Stored data entries
(** X15: when none of the files a root selects reads empty, the variant
    and [main.cpp] process the root alike: same texts, same warnings, same
    counter. *)
Theorem X15_inline_agrees_without_empty_files :
  forall (fs : filesystem) (path : string) (exts : list string)
         (hidden no_gitignore : bool) (rules pats : list string)
         (writer : FILE_ptr) (xml : bool) (w : world),
    (forall file,
        In file (selected fs path exts hidden no_gitignore rules pats) ->
        fopen_r fs (c_str file) <> Some EmptyString) ->
    Inline.process_path_string fs path exts hidden no_gitignore rules pats
      writer xml w
    = process_path fs path exts hidden no_gitignore rules pats writer xml w.
Proof.
  intros fs path exts hidden no_gitignore rules pats writer xml w Hne.
  unfold Inline.process_path_string.
  rewrite inline_process_path_as_selected, process_path_as_selected.
  now apply print_files_process_files.
Qed.

(** X16: the variant and [main.cpp] part on a file that reads empty.  As a
    root, the variant prints it as a document with no content, which in
    XML mode takes an index; [main.cpp] passes over it. *)
Theorem X16_inline_prints_empty_file :
  forall (fs : filesystem) (path : string) (exts : list string)
         (hidden no_gitignore : bool) (rules pats : list string)
         (writer : FILE_ptr) (xml : bool),
    fs_is_regular_file fs path = true ->
    fopen_r fs (c_str path) = Some EmptyString ->
    Inline.process_path_string fs path exts hidden no_gitignore rules pats
      writer xml
    = print_path writer path EmptyString xml
    /\
    process_path fs path exts hidden no_gitignore rules pats writer xml
    = ret tt.
Proof.
  intros fs path exts hidden no_gitignore rules pats writer xml Hreg Hopen.
  unfold Inline.process_path_string, Inline.process_path, Inline.print_file,
    process_path, process_file, read_file_content.
  rewrite Hreg, Hopen. split; reflexivity.
Qed.

(** X16 on the empty file [proj/b.log]: in XML mode the variant writes the
    four texts of a document and moves the counter. *)
Lemma X16_inline_prints_empty_file_witness :
  Inline.process_path_string Demo.project "proj/b.log" [] false true [] []
    (Some Stdout) true
  = print_path (Some Stdout) "proj/b.log" EmptyString true
  /\
  process_path Demo.project "proj/b.log" [] false true [] [] (Some Stdout) true
  = ret tt.
Proof.
  apply (X16_inline_prints_empty_file Demo.project "proj/b.log").
  - reflexivity.
  - reflexivity.
Defined.

Example inline_empty_file_takes_index :
  Inline.process_path_string Demo.project "proj/b.log" [] false true [] []
    (Some Stdout) true initial_world
  = Some (tt, {| out := xml_document 1 "proj/b.log" EmptyString; err := [];
                 global_index := 2 |}).
Proof. vm_compute. reflexivity. Qed.

(** X17: the variant that reads a file into a [char*] buffer processes
    every root as the variant that reads it into a [std::string]: the
    content cut at its first NUL is printed as the content is. *)
Theorem X17_buffer_variant_prints_the_same :
  forall (fs : filesystem) (path : string) (exts : list string)
         (hidden no_gitignore : bool) (rules pats : list string)
         (writer : FILE_ptr) (xml : bool),
    Inline.process_path_buffer fs path exts hidden no_gitignore rules pats
      writer xml
    = Inline.process_path_string fs path exts hidden no_gitignore rules pats
        writer xml.
Proof.
  intros fs path exts hidden no_gitignore rules pats writer xml.
  unfold Inline.process_path_buffer, Inline.process_path_string,
    Inline.process_path.
  rewrite print_file_buffer.
  destruct (fs_is_regular_file fs path); [reflexivity|].
  destruct (fs_is_directory fs path); [|reflexivity].
  induction (recursive_directory_iterator fs path) as [|entry rest IH];
    [reflexivity|].
  cbn [Inline.visit_all]. rewrite IH. unfold Inline.visit.
  now rewrite print_file_buffer.
Qed.

(** X15 on the directory [proj/build], whose one file has content. *)
Lemma X15_inline_agrees_without_empty_files_witness :
  Inline.process_path_string Demo.project "proj/build" [] false true [] []
    (Some Stdout) true initial_world
  = process_path Demo.project "proj/build" [] false true [] []
      (Some Stdout) true initial_world.
Proof.
  apply (X15_inline_agrees_without_empty_files Demo.project "proj/build").
  intros file [<-|[]]. discriminate.
Defined.

(** ** The variant with its own line reader *)

Section OwnReader.

Lemma split_line_of_getlines (s : string) :
  getlines s
  = match s with
    | EmptyString => []
    | String _ _ => fst (split_line s) :: getlines (snd (split_line s))
    end.
Proof.
  induction s as [|c s IH]; [reflexivity|].
  cbn [getlines split_line]. destruct (c =? LF)%char; [reflexivity|].
  rewrite IH. destruct s as [|d s]; [reflexivity|].
  destruct (split_line (String d s)) as [line rest]. reflexivity.
Qed.

Lemma split_line_length (s : string) :
  String.length s
  = String.length (fst (split_line s)) + String.length (snd (split_line s)).
Proof.
  induction s as [|c s IH]; [reflexivity|]. cbn [split_line].
  destruct (c =? LF)%char; [reflexivity|].
  destruct (split_line s) as [line rest]. cbn in *. now rewrite IH.
Qed.

Lemma split_line_first (c : ascii) (s : string) :
  1 <= String.length (fst (split_line (String c s))).
Proof.
  cbn [split_line]. destruct (c =? LF)%char; [cbn; lia|].
  destruct (split_line s). cbn. lia.
Qed.

Lemma split_line_no_NUL (s : string) :
  mem NUL s = false -> mem NUL (snd (split_line s)) = false.
Proof.
  induction s as [|c s IH]; [reflexivity|]. cbn [mem split_line].
  intros H. apply orb_false_iff in H as [_ H].
  destruct (c =? LF)%char; [exact H|].
  destruct (split_line s) as [line rest]. now apply IH.
Qed.

(** What [fgets] stores of a stream without NUL, as [strchr] sees it:
    through the newline of the first line, or a part of the first line
    without its newline. *)
Lemma fgets_take_spec (limit : nat) :
  forall s : string,
    mem NUL s = false ->
    mem NUL (snd (Reader.fgets_take limit s)) = false /\
    String.length s
    = String.length (fst (Reader.fgets_take limit s))
      + String.length (snd (Reader.fgets_take limit s)) /\
    match Reader.strchr (fst (Reader.fgets_take limit s)) LF with
    | Some pos =>
        substring 0 (pos + 1) (fst (Reader.fgets_take limit s))
        = fst (Reader.fgets_take limit s) /\
        split_line s = Reader.fgets_take limit s
    | None =>
        c_str (fst (Reader.fgets_take limit s))
        = fst (Reader.fgets_take limit s) /\
        split_line s
        = (fst (Reader.fgets_take limit s)
             ++ fst (split_line (snd (Reader.fgets_take limit s))),
           snd (split_line (snd (Reader.fgets_take limit s))))
    end.
Proof.
  induction limit as [|limit IH]; intros s Hnul.
  - cbn. repeat split; try assumption. now destruct (split_line s).
  - destruct s as [|c s]; [cbn; repeat split|].
    cbn [mem] in Hnul. apply orb_false_iff in Hnul as [Hc Hs].
    rewrite Ascii.eqb_sym in Hc.
    cbn [Reader.fgets_take split_line]. destruct (c =? LF)%char eqn:Ec.
    + cbn [fst snd Reader.strchr String.length]. rewrite Ec.
      repeat split. exact Hs.
    + destruct (IH s Hs) as [Hrest [Hlen Hcase]].
      destruct (Reader.fgets_take limit s) as [buffer rest].
      cbn [fst snd] in *. cbn [Reader.strchr String.length]. rewrite Ec, Hc.
      split; [exact Hrest|]. split; [lia|].
      destruct (Reader.strchr buffer LF) as [pos|]; cbn [option_map].
      * destruct Hcase as [Hsub Hsplit]. rewrite Hsplit. split; [|reflexivity].
        cbn. cbn in Hsub. now rewrite Hsub.
      * destruct Hcase as [Hstr Hsplit]. rewrite Hsplit. split; [|reflexivity].
        cbn [c_str]. now rewrite Hc, Hstr.
Qed.

Lemma fgets_take_first (limit : nat) (c : ascii) (s : string) :
  1 <= String.length (fst (Reader.fgets_take (S limit) (String c s))).
Proof.
  cbn [Reader.fgets_take]. destruct (c =? LF)%char; [cbn; lia|].
  destruct (Reader.fgets_take limit s). cbn. lia.
Qed.

(** The loop of [getdelim] on a stream without NUL reads the first line,
    whatever its length. *)
Lemma getdelim_loop_spec (fuel : nat) :
  forall (lineptr : string) (cur_len : Z) (s : string),
    mem NUL s = false ->
    String.length s < fuel ->
    exists n : Z,
      Reader.getdelim_loop fuel LF lineptr cur_len s
      = (lineptr ++ fst (split_line s), n, snd (split_line s)) /\
      (cur_len <= n)%Z /\
      (s <> EmptyString -> (cur_len < n)%Z).
Proof.
  induction fuel as [|fuel IH]; intros lineptr cur_len s Hnul Hfuel; [lia|].
  cbn [Reader.getdelim_loop]. destruct s as [|c s].
  - exists cur_len. cbn. rewrite append_nil_r.
    repeat split; [lia | congruence].
  - unfold Reader.fgets, Reader.BUFFER_SIZE.
    change (120 - 1) with (S 118).
    pose proof (fgets_take_spec (S 118) (String c s) Hnul)
      as [Hrest [Hlen Hcase]].
    pose proof (fgets_take_first 118 c s) as Hfirst.
    destruct (Reader.fgets_take (S 118) (String c s)) as [buffer rest].
    cbn [fst snd] in *.
    destruct (Reader.strchr buffer LF) as [pos|].
    + destruct Hcase as [Hsub Hsplit]. rewrite Hsub, Hsplit.
      exists (cur_len + Z.of_nat pos + 1)%Z. cbn [fst snd].
      repeat split; lia.
    + destruct Hcase as [Hstr Hsplit]. rewrite Hstr, Hsplit. cbn [fst snd].
      destruct (IH (lineptr ++ buffer) (cur_len + Z.of_nat 120 - 1)%Z rest
                  Hrest ltac:(simpl in *; lia)) as [n [E [Hle _]]].
      exists n. rewrite E, append_assoc. repeat split; lia.
Qed.

(** [getline] of the variant on a stream without NUL. *)
Lemma getline_spec (fp : string) :
  mem NUL fp = false ->
  exists n : Z,
    Reader.getline fp = (fst (split_line fp), n, snd (split_line fp)) /\
    match fp with
    | EmptyString => n = (-1)%Z
    | String _ _ => (0 < n)%Z
    end.
Proof.
  intros Hnul. unfold Reader.getline, Reader.getdelim.
  destruct (getdelim_loop_spec (S (String.length fp)) EmptyString 0 fp Hnul
              ltac:(lia)) as [n [E [Hle Hlt]]].
  rewrite E. cbn [append].
  destruct fp as [|c fp].
  - cbn in E. injection E as <-. exists (-1)%Z. split; reflexivity.
  - assert (Hn : (0 < n)%Z) by (apply Hlt; discriminate).
    exists n. apply Z.ltb_lt in Hn as Hb. rewrite Hb. split; [reflexivity | exact Hn].
Qed.

Lemma crlf_text_no_NUL (s : string) : crlf_text s = true -> mem NUL s = false.
Proof.
  induction s as [|c s IH]; [reflexivity|]. cbn [crlf_text mem].
  intros H. apply andb_true_iff in H as [H Hs].
  apply andb_true_iff in H as [Hc _]. apply negb_true_iff in Hc.
  now rewrite Ascii.eqb_sym, Hc, IH.
Qed.

Lemma crlf_text_rest (s : string) :
  crlf_text s = true -> crlf_text (snd (split_line s)) = true.
Proof.
  induction s as [|c s IH]; [reflexivity|]. cbn [crlf_text split_line].
  intros H. apply andb_true_iff in H as [_ Hs].
  destruct (c =? LF)%char; [exact Hs|].
  destruct (split_line s) as [line rest]. now apply IH.
Qed.

(** On a first line whose carriage returns stand before its newline,
    erasing the line ends is cutting at the first of them. *)
Lemma erase_is_cut (s : string) :
  crlf_text s = true ->
  Reader.erase LF (Reader.erase CR (fst (split_line s)))
  = cut line_ends (fst (split_line s)).
Proof.
  induction s as [|c s IH]; [reflexivity|]. cbn [crlf_text split_line].
  intros H. apply andb_true_iff in H as [H Hs].
  apply andb_true_iff in H as [Hnul Hcr]. apply negb_true_iff in Hnul.
  destruct (c =? LF)%char eqn:Elf.
  - apply Ascii.eqb_eq in Elf. subst c. reflexivity.
  - destruct (c =? CR)%char eqn:Ecr.
    + apply Ascii.eqb_eq in Ecr. subst c.
      apply first_char_is_cons in Hcr; [|discriminate]. rewrite Hcr.
      reflexivity.
    + specialize (IH Hs). destruct (split_line s) as [line rest].
      cbn [fst] in *. cbn [Reader.erase cut mem line_ends].
      rewrite Ecr. cbn [Reader.erase]. rewrite Elf, Hnul.
      cbn [orb]. now rewrite IH.
Qed.

(** The loop of [read_gitignore] of the variant gives the rules of
    [main.cpp] on such a text. *)
Lemma read_loop_read_rules (fuel : nat) :
  forall fp : string,
    crlf_text fp = true ->
    String.length fp < fuel ->
    Reader.read_loop fuel fp = read_rules (getlines fp).
Proof.
  induction fuel as [|fuel IH]; intros fp Htext Hfuel; [lia|].
  cbn [Reader.read_loop].
  destruct (getline_spec fp (crlf_text_no_NUL fp Htext)) as [n [E Hn]].
  rewrite E, split_line_of_getlines. destruct fp as [|c fp].
  - subst n. reflexivity.
  - assert (Hb : (n =? -1)%Z = false) by (apply Z.eqb_neq; lia).
    rewrite Hb. cbn [read_rules].
    rewrite (erase_is_cut (String c fp) Htext).
    rewrite IH; [reflexivity | now apply crlf_text_rest |].
    pose proof (split_line_length (String c fp)).
    pose proof (split_line_first c fp). lia.
Qed.

End OwnReader.

(** X18: the [getline] of the variant, built on [fgets] with a buffer of
    120 characters, reads from a stream without NUL the line that
    [getline] of the C library reads, however long the line is, and leaves
    the stream at the next line; at the end of the stream it returns -1. *)
Theorem X18_own_getline_reads_whole_lines :
  forall fp : string,
    mem NUL fp = false ->
    match getlines fp with
    | [] => Reader.getline fp = (EmptyString, (-1)%Z, EmptyString)
    | line :: lines =>
        exists (n : Z) (rest : string),
          Reader.getline fp = (line, n, rest) /\ (0 < n)%Z /\
          getlines rest = lines
    end.
Proof.
  intros fp Hnul. destruct (getline_spec fp Hnul) as [n [E Hn]].
  rewrite split_line_of_getlines. destruct fp as [|c fp].
  - subst n. exact E.
  - exists n, (snd (split_line (String c fp))). repeat split; assumption.
Qed.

## AIM OF THE EXERCISE
In the entries above, find each line with "strchr" and list it.

## SOLUTION FOR THIS EXERCISE
(** What [fgets] stores of a stream without NUL, as [strchr] sees it:
    match Reader.strchr (fst (Reader.fgets_take limit s)) LF with
    + cbn [fst snd Reader.strchr String.length]. rewrite Ec.
      cbn [fst snd] in *. cbn [Reader.strchr String.length]. rewrite Ec, Hc.
      destruct (Reader.strchr buffer LF) as [pos|]; cbn [option_map].
    destruct (Reader.strchr buffer LF) as [pos|].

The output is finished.